O único momento em que se juntou uma multidão, no exterior do recinto do tribunal, foi já depois de suspensos os trabalhos, quando Xanana Gusmão estava a sair.

No arranque do processo, o coletivo de juízes deferiu parte de vários pedidos apresentados quer pela defesa quer pelo Ministério Público.

Os juízes deferiram o pedido da defesa para adiar o julgamento, mas não aceitaram a proposta de adiamento durante cinco dias, já que isso, explicou Yudi Pamukas, ia afetar todo o calendário do tribunal, empurrando o julgamento para abril.

O tribunal mantém a decisão de adiar o início do julgamento para amanhã [terça-feira]. O arguido tem defesa adequada, de vários advogados e pode, no decurso do processo, a sua presença ser dispensada de algumas audiências”, frisou.
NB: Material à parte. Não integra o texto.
(** The two demonstrations of [main]: the request under the 2 s timeout is
    aborted by the deadline, and the deferred [cancel()] that follows does
    not change the cause; the request cancelled by [stop()] after 1 s is
    aborted with the cause "canceled". *)
Lemma cancel_monotonic_witness :
  Ctx.timeout_demo
  = (Ctx.Aborted (Some Ctx.DeadlineExceeded),
     Ctx.mkScope (Some 2000%N) (Some Ctx.DeadlineExceeded)) /\
  Ctx.manual_cancel_demo
  = (Ctx.Aborted (Some Ctx.Canceled), Ctx.mkScope None (Some Ctx.Canceled)) /\
  Ctx.transitions [Ctx.Clock 1000%N; Ctx.Cancel; Ctx.Cancel; Ctx.Clock 2000%N; Ctx.Cancel]
                  (Ctx.WithTimeout 0%N 2000%N) <= 1.
Proof.
  split; [reflexivity|]. split; [reflexivity|].
  exact (proj1 (cancel_monotonic (Ctx.WithTimeout 0%N 2000%N)
                  [Ctx.Clock 1000%N; Ctx.Cancel; Ctx.Cancel; Ctx.Clock 2000%N; Ctx.Cancel])).
Defined.

(** C9, as the code has it -- The no-failure result of [doWork].
    [doWork(false)] returns the interface that holds the nil pointer of type
    [*CustomError]; it does not compare equal to nil and [main] reports
    "Error occurred".  [doWorkFixed(false)] returns the nil interface and
    [main] reports "No error".  On failure both return a non-nil error. *)
Theorem doWork_returns_typed_nil :
  NilIface.doWork false = NilIface.dyn_CustomError NilIface.null /\
  NilIface.is_nil (NilIface.doWork false) = false /\
  NilIface.report (NilIface.doWork false) = "Error occurred" /\
  NilIface.is_nil (NilIface.doWorkFixed false) = true /\
  NilIface.report (NilIface.doWorkFixed false) = "No error" /\
  (forall fail, NilIface.is_nil (NilIface.doWork fail) = false) /\
  (forall fail, NilIface.is_nil (NilIface.doWorkFixed fail) = negb fail).
Proof.
  repeat split; try (intros []; reflexivity).
Qed.

(* ################################################################## *)
(** * Further properties of the programs *)
(* ################################################################## *)

(* ================================================================== *)
(** ** Stub and fake stores *)
(* ================================================================== *)

Lemma lookup_insert_same (key val : string) (m : Fakes.smap) :
  Fakes.lookup key (Fakes.insert key val m) = Some val.
Proof.
  induction m as [|[k v] rest IH]; simpl.
  - now rewrite String.eqb_refl.
  - destruct (String.eqb key k) eqn:E; simpl.
    + now rewrite String.eqb_refl.
    + now rewrite E.
Qed.

Lemma lookup_insert_other (key key' val : string) (m : Fakes.smap) :
  key' <> key ->
  Fakes.lookup key' (Fakes.insert key val m) = Fakes.lookup key' m.
Proof.
  intros Hne. apply String.eqb_neq in Hne.
  induction m as [|[k v] rest IH]; simpl.
  - now rewrite Hne.
  - destruct (String.eqb key k) eqn:E; simpl.
    + apply String.eqb_eq in E. subst k. now rewrite Hne.
    + now rewrite IH.
Qed.

Lemma last_saved_cons (id : string) (c : string * string)
      (calls : list (string * string)) :
  Fakes.last_saved id (c :: calls)
  = match Fakes.last_saved id calls with
    | Some name => Some name
    | None => if String.eqb id (fst c) then Some (snd c) else None
    end.
Proof.
  unfold Fakes.last_saved. simpl.
  generalize (rev calls). intros l.
  induction l as [|x l IH]; simpl.
  - now destruct (String.eqb id (fst c)).
  - destruct (String.eqb id (fst x)); [reflexivity|exact IH].
Qed.

(** What a sequence of saves leaves in a fake store whose map was made:
    no call panics, and each key holds the name of the last save of that
    key, or, when there was none, what it held before. *)
Lemma fake_saves (calls : list (string * string)) (m : Fakes.smap) :
  exists m',
    Fakes.save_all calls (Fakes.mkService (Fakes.mkFakeStore (Some m)))
    = Fakes.Returned (Fakes.mkService (Fakes.mkFakeStore (Some m'))) /\
    forall id,
      Fakes.lookup id m'
      = match (if String.eqb id "" then None else Fakes.last_saved id calls) with
        | Some name => Some name
        | None => Fakes.lookup id m
        end.
Proof.
  revert m. induction calls as [|c calls IH]; intros m.
  - exists m. split; [reflexivity|]. intros id. now destruct (String.eqb id "").
  - cbn [Fakes.save_all]. unfold Fakes.SaveUser.
    destruct (String.eqb (fst c) "") eqn:Ec.
    + destruct (IH m) as (m' & Hs & Hl). exists m'. split; [exact Hs|].
      intros id. rewrite Hl, last_saved_cons.
      destruct (String.eqb id "") eqn:Ei; [reflexivity|].
      destruct (Fakes.last_saved id calls); [reflexivity|].
      apply String.eqb_eq in Ec. rewrite Ec, Ei. reflexivity.
    + cbn [Fakes.Set_ Fakes.FakeStore_Store Fakes.store Fakes.data].
      destruct (IH (Fakes.insert (fst c) (snd c) m)) as (m' & Hs & Hl).
      exists m'. split; [exact Hs|].
      intros id. rewrite Hl, last_saved_cons.
      destruct (String.eqb id "") eqn:Ei.
      * apply String.eqb_eq in Ei. subst id.
        apply lookup_insert_other. intros E. rewrite <- E in Ec. discriminate.
      * destruct (Fakes.last_saved id calls); [reflexivity|].
        destruct (String.eqb id (fst c)) eqn:Eic.
        -- apply String.eqb_eq in Eic. subst id. apply lookup_insert_same.
        -- apply String.eqb_neq in Eic. now apply lookup_insert_other.
Qed.

(** X1 -- Saving a user in a service backed by a fake store and loading it
    again.  When the map of the store was made (as [NewFakeStore] does),
    whatever it holds: for every non-empty identifier [SaveUser] returns no
    error, [LoadUser] of that identifier then returns the name saved, and
    what [LoadUser] returns for any other identifier is unchanged.  On the
    store [&FakeStore{}], whose map is nil, [LoadUser] finds nothing and
    [SaveUser] of a non-empty identifier panics. *)
Theorem fake_save_then_load :
  forall (m : Fakes.smap) (id name : string),
    id <> "" ->
    (exists svc',
        Fakes.SaveUser (Fakes.NewService (Fakes.mkFakeStore (Some m))) id name
        = Fakes.Returned (svc', None) /\
        Fakes.LoadUser svc' id = (name, None) /\
        (forall id', id' <> id ->
                     Fakes.LoadUser svc' id'
                     = Fakes.LoadUser (Fakes.NewService (Fakes.mkFakeStore (Some m))) id')) /\
    Fakes.SaveUser (Fakes.NewService (Fakes.mkFakeStore None)) id name
    = Fakes.Panicked "assignment to entry in nil map" /\
    (forall id', Fakes.LoadUser (Fakes.NewService (Fakes.mkFakeStore None)) id'
                 = ("", Some "not found")).
Proof.
  intros m id name Hid. apply String.eqb_neq in Hid.
  unfold Fakes.SaveUser. rewrite Hid.
  cbn [Fakes.Set_ Fakes.FakeStore_Store Fakes.store Fakes.data Fakes.NewService].
  split; [|split; reflexivity].
  eexists. split; [reflexivity|]. unfold Fakes.LoadUser.
  cbn [Fakes.Get Fakes.FakeStore_Store Fakes.store Fakes.data]. split.
  - now rewrite lookup_insert_same.
  - intros id' Hne. now rewrite lookup_insert_other.
Qed.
A defesa chegou a pedir mais 15 dias (além dos 15 já dados) para contestar o Ministério Público, argumentando que esse prazo era necessário no que toca ao pedido de indemnização feito pela acusação.

“As vítimas estão em Díli, os advogados têm que viajar de Díli e há ainda a preocupação de que devido à Covid-19 possa haver um ‘lockdown’ em Oecusse”, disse Pedro Aparício, que lidera a equipa de seis advogados de defesa.

“O tribunal tem que garantir os direitos do arguido. E a defesa tem que ter acesso aos autos”, afirmou Aparício.

Em resposta, o procurador Matias Soares, que lidera a equipa do Ministério Público, disse que um dos advogados da equipa de defesa, em concreto o defensor público, acompanhou o processo desde o início da inquirição e, por isso, teve amplo tempo para estudar os autos, tendo que “se coordenar” com o resto da equipa.

“A justiça tem que garantir os direitos do arguido, mas também tem que defender os direitos das vítimas”, sublinhou Soares.

Ao lado do Ministério Público e como assistentes do processo, estão dois advogados da JUS, a organização jurídica que representa as vítimas.

O tribunal sustentou que esse pedido de indemnização não era uma ação separada, cível, mas estava contido no mesmo processo de acusação criminal e, como tal, o prazo era suficiente.

O tribunal indeferiu um outro pedido da defesa que pretendia transferir o julgamento para o Tribunal Distrital de Díli, no qual apresentou a dificuldade de movimentação do arguido de Díli, onde está em prisão domiciliária, a idade avançada e estado de saúde, sobre o qual apresentou mesmo um atestado médico.

Neste caso, o coletivo de juízes indeferiu o pedido, considerando que uma decisão nesse sentido é da competência do Tribunal de Recurso.

Já no que toca ao Ministério Público, os juízes deferiram um pedido no sentido de que o julgamento, por envolver vítimas menores, fosse realizado à porta fechada, rejeitando um pedido da defesa que queria a abertura parcial, por questões “de transparência”, em partes do processo que não envolvessem o testemunho de menores.

Indeferiram, porém, um pedido do MP para o fecho das atividades no orfanato Topu Honis, onde os alegados crimes terão ocorrido, para proteger as vítimas e testemunhas de eventuais tentativas de intimidação.

A defesa contestou esse pedido, considerando que o arguido nem sequer está em Oecusse, que a sua idade avançada “não leva a acreditar que possa fazer qualquer ameaça” e o trabalho do orfanato é essencial para apoio social a uma vasta comunidade.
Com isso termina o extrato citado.